Cara had never been a patient person; in any respect.
Now, she brought colour back to her cheeks with forceful tugs, bit the paleness from her mouth until red blistered her lips. She watched the clock, she waited. As she ran her fingers through her hair, she listened to the wail of a siren close by, to the indistinct clatter of trolleys and footsteps beyond the door.
Still she watched the clock, she waited.
‘How’s the patient?’ The doctor appeared at quarter-to-four.
She shrugged and smiled. ‘Oh, you know, bored, lonely.’
‘Not got anyone coming to see you today?’
‘Actually my brother Ben’s coming.’ She sat up a little straighter. ‘He should be here any minute.’
The doctor nodded. ‘I look forward to meeting him.’
‘Oh, I don’t think that’s a good idea.’
‘I mean, doctors, hospitals, they freak Ben out.’ Her gaze shifted to the photograph on the side table; to the boy, awkward and timid within the silver frame. ‘And I’d hate for him to think I was actually, you know, ill.’
Behind his clipboard, the doctor raised his eyebrows. Cara didn’t notice, her eyes had moved back to the clock.
At four fifteen she started to fidget. It was unlike him to be late. Outside, a wall of cloud had begun to fracture and break and she imagined Ben standing below in the feeble cracks of sunshine, gazing up at the concrete structure, apprehensive of what he might find inside. Beneath the starched sheets, her dormant legs moved reluctantly. She bit her lip.
The tiled floor was cold against her feet. She lifted the unbearable weight of her own body onto legs that had scarcely been used for months. Bones cracked. Joints creaked. Her hands gripped the metal railing that ran the sides of the bed, but it was baby steps that took her to the window.
Her breathing was laboured. It was the only thing she could hear. With trembling arms she leant against the pane of glass, searching for a familiar face on the street; she couldn’t see him, she couldn’t see anything. In front of her, her reflection began to spin and blur and she watched as her pink cheeks began to whiten, her lips draining of colour.

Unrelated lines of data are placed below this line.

(* ===== verification/Supervisor.v ===== *)
(** * Supervisor: the lives of an app process

    Models [crates/runtime/src/supervisor.rs]: the state machine that starts an app, waits
    for its handshake, notices its end and plans the next start.  Every life has a
    generation, so that a late report of an earlier one changes nothing. *)

From Stdlib Require Import ZArith Lia Sorting.Sorted.
From S2P Require Import Prelude Errors.

Local Open Scope Z_scope.

Inductive Mode : Type := Spawned | Attached.
Inductive State : Type := Stopped | Waiting | Starting | Running | Crashed.

#[export] Instance Mode_eq_dec : EqDecision Mode.
Proof. solve_decision. Defined.
#[export] Instance State_eq_dec : EqDecision State.
Proof. solve_decision. Defined.

Record Supervisor : Type := mk_supervisor {
  mode : Mode; state : State; generation : Z; retries : Z; retry_at : Z
}.

Definition Supervisor_new (m : Mode) : Supervisor := mk_supervisor m Stopped 0 0 0.

(** [matches!(self.state, State::Starting | State::Running)] *)
Definition alive (s : Supervisor) : bool :=
  match state s with Starting | Running => true | _ => false end.

Definition start (s : Supervisor) : Result (Z * Supervisor) :=
  if alive s then Err (Conflict "app is already running")
  else
    g ← ok_or (checked_add (generation s) 1) Full;
    Ok (g, mk_supervisor (mode s) Starting g (retries s) (retry_at s)).

Definition ready (s : Supervisor) (g : Z) : Result Supervisor :=
  if negb (g =? generation s) || negb (bool_decide (state s = Starting)) then Err Changed
  else Ok (mk_supervisor (mode s) Running (generation s) 0 (retry_at s)).

(** [1000_u64.checked_shl(n)] of a 64-bit number: [None] from 64 on. *)
Definition checked_shl (x n : Z) : option Z :=
  if n <? 64 then Some (Z.land (Z.shiftl x n) U64_MAX) else None.

Definition backoff (retries : Z) : Z := Z.min (default 30000 (checked_shl 1000 (Z.min retries 5))) 30000.

(** [u32::saturating_add(1)] *)
Definition saturating_succ_u32 (n : Z) : Z := Z.min U32_MAX (n + 1).

Definition exited (s : Supervisor) (g now : Z) : bool * Supervisor :=
  if negb (g =? generation s) || negb (alive s) then (false, s)
  else
    (true,
     match mode s with
     | Attached => mk_supervisor (mode s) Waiting (generation s) (retries s) (retry_at s)
     | Spawned =>
         mk_supervisor (mode s) Crashed (generation s) (saturating_succ_u32 (retries s))
           (saturating_add now (backoff (retries s)))
     end).

Definition retry_due (s : Supervisor) (now : Z) : bool :=
  bool_decide (mode s = Spawned) && bool_decide (state s = Crashed) && (retry_at s <=? now).

Definition stop (s : Supervisor) : Supervisor :=
  mk_supervisor (mode s) Stopped (generation s) (retries s) 0.

(** ** Runs *)

Inductive event : Type :=
| EStart
| EReady (g : Z)
| EExited (g now : Z)
| EStop.

(** One call, with the generation it started and the generation whose end it accepted. *)
Definition react (s : Supervisor) (e : event) : Supervisor * option Z * option Z :=
  match e with
  | EStart => match start s with Ok (g, s') => (s', Some g, None) | Err _ => (s, None, None) end
  | EReady g => match ready s g with Ok s' => (s', None, None) | Err _ => (s, None, None) end
  | EExited g now => let '(b, s') := exited s g now in (s', None, if b then Some g else None)
  | EStop => (stop s, None, None)
  end.

Definition opt_list {A} (o : option A) : list A := match o with Some a => [a] | None => [] end.

(** The supervisor after a run, the generations started and those that ended, in order. *)
Fixpoint react_all (s : Supervisor) (es : list event) : Supervisor * list Z * list Z :=
  match es with
  | [] => (s, [], [])
  | e :: es =>
      let '(s', g, x) := react s e in
      let '(s'', gs, xs) := react_all s' es in
      (s'', opt_list g ++ gs, opt_list x ++ xs)
  end.

(** What holds between calls: the numbers stay in their machine ranges, an attached app is
    never restarted by us, and a planned restart lies in the past of no one: it is at most
    thirty seconds after the exit that planned it. *)
Record supervisor_ok (s : Supervisor) : Prop := {
  ok_generation : is_u64 (generation s);
  ok_retries : is_u32 (retries s);
  ok_attached : mode s = Attached -> state s <> Crashed;
  ok_crashed : state s = Crashed -> 1 <= retries s;
  ok_life : state s <> Stopped -> 1 <= generation s
}.

(** ** Lemmas *)

Lemma backoff_table n : 0 <= n ->
  backoff n = if n =? 0 then 1000 else if n =? 1 then 2000 else if n =? 2 then 4000
              else if n =? 3 then 8000 else if n =? 4 then 16000 else 30000.
Proof.
  intros Hn. unfold backoff. destruct (Z.le_gt_cases 5 n).
  - rewrite (Z.min_r n 5) by lia. repeat case_match; bool_prop; try lia; reflexivity.
  - rewrite (Z.min_l n 5) by lia.
    assert (n = 0 \/ n = 1 \/ n = 2 \/ n = 3 \/ n = 4) as [->|[->|[->|[->| ->]]]] by lia; reflexivity.
Qed.

Lemma start_Ok s g s' :
  start s = Ok (g, s') ->
  alive s = false /\ g = generation s + 1 /\ g <= U64_MAX /\
  s' = mk_supervisor (mode s) Starting g (retries s) (retry_at s).
Proof.
  unfold start. destruct (alive s); [done|]. destruct (checked_add _ _) as [g0|] eqn:E; [cbn|done].
  apply checked_add_Some in E as [-> H]. intros [= <- <-]. done.
Qed.

Lemma react_ok s e s' g x : supervisor_ok s -> react s e = (s', g, x) -> supervisor_ok s'.
Proof.
  intros [Hg Hr Ha Hc Hl]. destruct e as [|g0|g0 now|]; cbn.
  - destruct (start s) as [[g1 s1]|] eqn:E; intros [= <- <- <-]; [|by constructor].
    apply start_Ok in E as (_ & -> & Hm & ->). unfold is_u64 in *.
    constructor; cbn; unfold is_u64; try done; lia.
  - destruct (ready s g0) as [s1|] eqn:E; intros [= <- <- <-]; [|by constructor].
    unfold ready in E. destruct (_ || _) eqn:B; [done|]. bool_prop. injection E as <-.
    apply bool_decide_eq_true in H0. constructor; cbn; try done.
    intros _. apply Hl. by rewrite H0.
  - destruct (exited s g0 now) as [b s1] eqn:E. intros [= <- <- <-]. revert E. unfold exited.
    destruct (_ || _) eqn:B; intros [= <- <-]; [by constructor|]. bool_prop.
    assert (1 <= generation s) as H1 by (apply Hl; intros E; unfold alive in *; by rewrite E in *).
    unfold is_u32, U32_MAX in *.
    destruct (mode s) eqn:Em; constructor; cbn; try done; unfold is_u32, saturating_succ_u32, U32_MAX;
      lia.
  - intros [= <- <- <-]. by constructor.
Qed.

Lemma Supervisor_new_ok m : supervisor_ok (Supervisor_new m).
Proof. constructor; cbn; try done; unfold is_u64, is_u32, U64_MAX, U32_MAX; lia. Qed.

(** What one call does to the generation and to the life that is going on. *)
Lemma react_life s e s' g x :
  react s e = (s', g, x) ->
  mode s' = mode s /\
  match g, x with
  | Some g, None => g = generation s + 1 /\ generation s' = g /\ alive s = false /\ alive s' = true
  | None, Some x => x = generation s /\ generation s' = x /\ alive s = true /\ alive s' = false
  | None, None => generation s' = generation s /\ (alive s' = true -> alive s = true)
  | Some _, Some _ => False
  end.
Proof.
  destruct e as [|g0|g0 now|]; cbn.
  - destruct (start s) as [[g1 s1]|] eqn:E; intros [= <- <- <-]; [|done].
    apply start_Ok in E as (Ha & -> & _ & ->). done.
  - destruct (ready s g0) as [s1|] eqn:E; intros [= <- <- <-]; [|done].
    unfold ready in E. destruct (_ || _) eqn:B; [done|]. bool_prop. injection E as <-.
    apply bool_decide_eq_true in H0. split; [done|]. split; [done|]. intros _.
    unfold alive. by rewrite H0.
  - unfold exited. destruct (_ || _) eqn:B; intros [= <- <- <-]; [done|]. bool_prop.
    destruct (mode s) eqn:Em; cbn; auto.
  - by intros [= <- <- <-].
Qed.

(** The generations in a run from [s]: starts are consecutive, and every end belongs to the
    life that was going on or to one started later, at most one end per life. *)
Lemma react_all_spec es : forall s s' gs xs,
  react_all s es = (s', gs, xs) ->
  mode s' = mode s
  /\ gs = seqZ (generation s + 1) (Z.of_nat (length gs))
  /\ generation s' = generation s + Z.of_nat (length gs)
  /\ StronglySorted Z.lt xs
  /\ Forall (fun x => generation s + (if alive s then 0 else 1) <= x <= generation s') xs
  /\ (alive s' = true -> generation s' ∉ xs /\ (alive s = false -> generation s < generation s')).
Proof.
  induction es as [|e es IH]; intros s s' gs xs; cbn [react_all].
  - intros [= <- <- <-]. cbn [length]. split_and!; try done; [lia|constructor|].
    intros Ha. split; [by apply not_elem_of_nil|congruence].
  - destruct (react s e) as [[s1 g] x] eqn:E. destruct (react_all s1 es) as [[s2 gs1] xs1] eqn:E1.
    intros [= <- <- <-]. destruct (IH _ _ _ _ E1) as (Hm & Hgs & Hg & Hxs & HF & Hal).
    apply react_life in E as [Hm1 HL].
    destruct g as [g|], x as [x|]; cbn [opt_list app length]; [done| | |].
    + destruct HL as (-> & Hg1 & Ha & Ha1). rewrite Ha1, Hg1 in *. rewrite Ha.
      split_and!; [congruence| |lia|done| |].
      * rewrite Nat2Z.inj_succ. rewrite seqZ_cons by lia.
        rewrite Z.pred_succ. f_equal. exact Hgs.
      * eapply Forall_impl; [exact HF|]. cbn. lia.
      * intros H. destruct (Hal H) as [Hn _]. split; [done|lia].
    + destruct HL as (-> & Hg1 & Ha & Ha1). rewrite Ha1, Hg1 in *. rewrite Ha.
      split_and!; [congruence|done|done| | |].
      * constructor; [done|]. eapply Forall_impl; [exact HF|]. cbn. lia.
      * constructor; [lia|]. eapply Forall_impl; [exact HF|]. cbn. lia.
      * intros H. destruct (Hal H) as [Hn Hlt]. split; [|done].
        apply not_elem_of_cons. split; [specialize (Hlt eq_refl); lia|done].
    + destruct HL as (Hg1 & Ha). rewrite Hg1 in *. split_and!; [congruence|done|done|done| |].
      * eapply Forall_impl; [exact HF|]. cbn. intros y Hy.
        destruct (alive s) eqn:Es; [destruct (alive s1); lia|].
        destruct (alive s1); [by specialize (Ha eq_refl)|lia].
      * intros H. destruct (Hal H) as [Hn Hlt]. split; [done|]. intros Hs. apply Hlt.
        destruct (alive s1); [|done]. rewrite Ha in Hs; done.
Qed.

Lemma react_all_ok es : forall s s' gs xs,
  supervisor_ok s -> react_all s es = (s', gs, xs) -> supervisor_ok s'.
Proof.
  induction es as [|e es IH]; intros s s' gs xs Hs; cbn [react_all].
  - by intros [= <- <- <-].
  - destruct (react s e) as [[s1 g] x] eqn:E. destruct (react_all s1 es) as [[s2 gs1] xs1] eqn:E1.
    intros [= <- <- <-]. eapply IH; [|exact E1]. by eapply react_ok.
Qed.

(** ** Properties *)

(** In every run of a supervisor each start opens a new generation, numbered without
    gaps; every life ends at most once, in the order in which the lives began, and only by
    the report that names it: duplicate and late reports are ignored, and the life going on
    has not ended.  An attached app never waits for a restart of ours, and all numbers
    stay within their machine widths. *)
Theorem each_life_ends_once m es s gs xs :
  react_all (Supervisor_new m) es = (s, gs, xs) ->
  gs = seqZ 1 (Z.of_nat (length gs)) /\ StronglySorted Z.lt xs /\ xs ⊆ gs
  /\ (alive s = true -> generation s ∉ xs)
  /\ (m = Attached -> state s <> Crashed /\ forall now, retry_due s now = false)
  /\ is_u64 (generation s) /\ is_u32 (retries s).
Proof.
  intros H. pose proof (react_all_ok _ _ _ _ _ (Supervisor_new_ok m) H) as Hok.
  apply react_all_spec in H as (Hm & Hgs & Hg & Hxs & HF & Hal). cbn in *.
  split_and!; try done; try apply Hok.
  - intros x Hx. rewrite Forall_forall in HF. specialize (HF x Hx). rewrite Hgs.
    apply elem_of_seqZ. lia.
  - intros H. by apply Hal.
  - intros ->. destruct Hok as [_ _ Ha _ _]. specialize (Ha Hm). split; [done|].
    intros now. unfold retry_due. rewrite Hm. done.
Qed.

Lemma each_life_ends_once_witness :
  exists s, react_all (Supervisor_new Spawned)
      [EStart; EReady 1; EExited 1 50; EExited 1 51; EStart; EExited 1 52; EExited 2 60]
    = (s, [1; 2], [1; 2]) /\ StronglySorted Z.lt [1; 2]
    /\ is_u64 (generation s) /\ is_u32 (retries s).
Proof.
  exists (mk_supervisor Spawned Crashed 2 2 2060).
  assert (react_all (Supervisor_new Spawned)
      [EStart; EReady 1; EExited 1 50; EExited 1 51; EStart; EExited 1 52; EExited 2 60]
    = (mk_supervisor Spawned Crashed 2 2 2060, [1; 2], [1; 2])) as H by (vm_compute; reflexivity).
  split; [exact H|].
  destruct (each_life_ends_once _ _ _ _ _ H) as (_ & H1 & _ & _ & _ & H2 & H3).
  split; [exact H1|]. split; [exact H2|exact H3].
Defined.

(** A crashed app is started again after a delay that doubles from one second with every
    failed start and never exceeds thirty seconds; the restart falls due exactly when that
    time has come, and stopping the app cancels it. *)
Theorem restart_is_bounded s g now s' :
  supervisor_ok s -> 0 <= now -> now + 30000 <= U64_MAX ->
  mode s = Spawned -> exited s g now = (true, s') ->
  1000 <= backoff (retries s) <= 30000
  /\ (retries s < 5 -> backoff (retries s) = 1000 * 2 ^ retries s)
  /\ retry_at s' = now + backoff (retries s)
  /\ (forall t, retry_due s' t = true <-> now + backoff (retries s) <= t)
  /\ (forall t, retry_due (stop s') t = false)
  /\ is_ok (start s') = (generation s' <? U64_MAX).
Proof.
  intros Hs Hnow Hmax Hm. unfold exited. destruct (_ || _) eqn:B; [done|]. rewrite Hm.
  intros [= <-]. bool_prop. assert (0 <= retries s) as Hr by (destruct Hs as [_ [? _] _ _ _]; done).
  pose proof (backoff_table (retries s) Hr) as HB.
  assert (1000 <= backoff (retries s) <= 30000) as Hb by (rewrite HB; repeat case_match; lia).
  assert (saturating_add now (backoff (retries s)) = now + backoff (retries s)) as Ha
    by (unfold saturating_add; lia).
  split_and!; try lia.
  - intros Hlt. rewrite HB.
    assert (retries s = 0 \/ retries s = 1 \/ retries s = 2 \/ retries s = 3 \/ retries s = 4)
      as [->|[->|[->|[->| ->]]]] by lia; reflexivity.
  - exact Ha.
  - intros t. unfold retry_due. cbn. rewrite Ha. apply Z.leb_le.
  - intros t. done.
  - unfold start, checked_add. cbn. destruct (Z.leb_spec (generation s + 1) U64_MAX),
      (Z.ltb_spec (generation s) U64_MAX); try lia; done.
Qed.

Lemma restart_is_bounded_witness :
  exists s', exited (mk_supervisor Spawned Running 4 3 0) 4 1000 = (true, s')
    /\ retry_at s' = 1000 + backoff 3 /\ retry_due s' 9000 = true /\ backoff 3 = 1000 * 2 ^ 3.
Proof.
  exists (mk_supervisor Spawned Crashed 4 4 9000).
  assert (exited (mk_supervisor Spawned Running 4 3 0) 4 1000
    = (true, mk_supervisor Spawned Crashed 4 4 9000)) as H by (vm_compute; reflexivity).
  assert (supervisor_ok (mk_supervisor Spawned Running 4 3 0)) as Hok
    by (constructor; cbn; try done; unfold is_u64, is_u32, U64_MAX, U32_MAX; lia).
  destruct (restart_is_bounded _ 4 1000 _ Hok ltac:(lia) ltac:(unfold U64_MAX; lia) eq_refl H)
    as (_ & H1 & H2 & H3 & _).
  split; [exact H|]. split; [exact H2|]. split; [apply H3; vm_compute; discriminate|].
  apply H1. vm_compute. reflexivity.
Defined.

By four thirty, the effort of movement had become nauseating. She dragged her limp body back to bed. Her lids were heavy, her mouth dry. The doctor returned.
‘You should have stayed in bed, Cara,’ was his assertion.
‘Can’t,’ was her answer.
He sighed. ‘Have a rest, have a sleep and if your brother arrives, I’ll make sure he sees you.’
She tried to shake her head; if Ben came and she was asleep, she wouldn’t be able to mask the ominous bleep of the machines or distract him from the stench of disinfectant in the air. If he came and she was asleep, he would see the fragility of her body, sense the desperateness of her pain. If he came and she was asleep, she wouldn’t be able to hide it; he would know. She was dying.